Ryan Harter [:harter]

Assignee

Updated

•

8 years ago

Assignee: nobody → rharter

Flags: needinfo?(rharter)

Ryan Harter [:harter]

Assignee

Comment 4

•

8 years ago

Sure, let me take a look.

Ryan Harter [:harter]

Assignee

Updated

•

8 years ago

Priority: P2 → P1

Ryan Harter [:harter]

Assignee

Updated

•

8 years ago

Points: --- → 3

Ryan Harter [:harter]

Assignee

Comment 5

•

8 years ago

I got a chance to review this issue and I have a path forward. However, I will have to whitelist each userPref field with a type. Identifying the types will take some analysis. I'll keep this thread updated with my progress, expect an update within a week.

Benjamin Smedberg

Reporter

Comment 6

•

8 years ago

Where will your list be kept? Because as we add/change the list of prefs that are sent, we really should avoid having people update another file somewhere else. Would it be worth the complexity to make an EnvironmentPrefs.yaml file to drive both TelemetryEnvironment collection and validation in longitudinal?

Ryan Harter [:harter]

Assignee

Comment 7

•

8 years ago

> Where will your list be kept? I'll create a struct in the LongitudianlView code[0]. The struct will enumerate a subset of all userPref fields, roughly similar to this default_search_engine_data struct[1]. > Because as we add/change the list of prefs that > are sent, we really should avoid having people update another file somewhere > else. If we want to dedicate some resources to a more elegant solution, we should go through the parquet-avro upgrade blocking this PR [2]. This would allow us to import all fields automagically, without the need for a whitelist. This will probably take some time, but it would save us from some boilerplate code. > Would it be worth the complexity to make an EnvironmentPrefs.yaml file to > drive both TelemetryEnvironment collection and validation in longitudinal? Where would that yaml file be kept? Adding a dependency on an external yaml file makes me uneasy. For example, a developer making changes to that EnvironmentPrefs.yaml file now needs to be aware that they can break the telemetry-batch-view build. [0] https://github.com/mozilla/telemetry-batch-view/blob/master/src/main/scala/com/mozilla/telemetry/views/Longitudinal.scala#L259 [1] https://github.com/mozilla/telemetry-batch-view/blob/master/src/main/scala/com/mozilla/telemetry/views/Longitudinal.scala#L243 [2] https://github.com/mozilla/telemetry-batch-view/pull/72

Flags: needinfo?(benjamin)

Benjamin Smedberg

Reporter

Comment 8

•

8 years ago

Presumably in mozilla-central next to Histograms.json and Scalars.yaml. Those are also imported and used by telemetry-batch-view, right?

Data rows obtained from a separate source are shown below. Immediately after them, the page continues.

(** The end of a thread's waits: it spins, holding the lock that the function of the wait
    timer needs, if that function is still to run. *)
Lemma destroy_waits_runs t x s :
  kept s -> threads s !! t = Some x ->
  if 0 <? t_wait_timer_active (cancelled x) then destroy_waits t s = Hang
  else destroy_waits t s = (clear_wait_internal t THREAD_INTERRUPTED ;;; thread_unlock t) (on_threads {[t]} (fun x => terminated (tlock true x)) s).
Proof.
  intros K Ex. pose proof (unlocked_threads _ _ _ _ (kept_wf _ K) Ex) as Hl. set (s1 := on_threads {[t]} (tlock true) s). set (s2 := on_threads {[t]} cancelled s1).
  assert (E1 : threads s1 !! t = Some (tlock true x)) by (unfold s1; look). assert (E2 : threads s2 !! t = Some (cancelled (tlock true x))) by (unfold s2; look).
  unfold destroy_waits. rewrite (bind_ret _ _ _ tt s1) by (apply run_to; by eapply wp_thread_lock).
  rewrite (bind_ret _ _ _ (tlock true x) s1) by (apply run_to; by eapply wp_thread_deref). cbv beta.
  rewrite (bind_ret _ _ _ tt s2) by (apply run_to; by apply (wp_cancel t (tlock true x))).
  rewrite (bind_ret _ _ _ (cancelled (tlock true x)) s2) by (apply run_to; by eapply wp_thread_deref). cbv beta.
  destruct (cancelled_inner x) as [_ Hc]. rewrite Hc in E2 |- *. change (t_wait_timer_active (tlock true (cancelled x))) with (t_wait_timer_active (cancelled x)).
  destruct (0 <? _); [done|]. rewrite (bind_ret _ _ _ tt (on_threads {[t]} (fun x => terminated (tlock true x)) s)); [done|].
  apply run_to. eapply wp_thread_mod; [exact E2|]. split; [done|]. unfold s2, s1. by wq_gather.
Qed.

Flags: needinfo?(benjamin)

Ryan Harter [:harter]

Assignee

Comment 9

•

8 years ago

Yes, you are correct. Let me take a look and see how that would work.

Georg Fritzsche [:gfritzsche]

Comment 10

•

8 years ago

On the client-side, longer-term, i would like to record the user prefs (and most of the environment) in Scalars using the Scalars API. A EnvironmentPrefs.yaml or so would be a good step in that direction, i'd be happy to help with that.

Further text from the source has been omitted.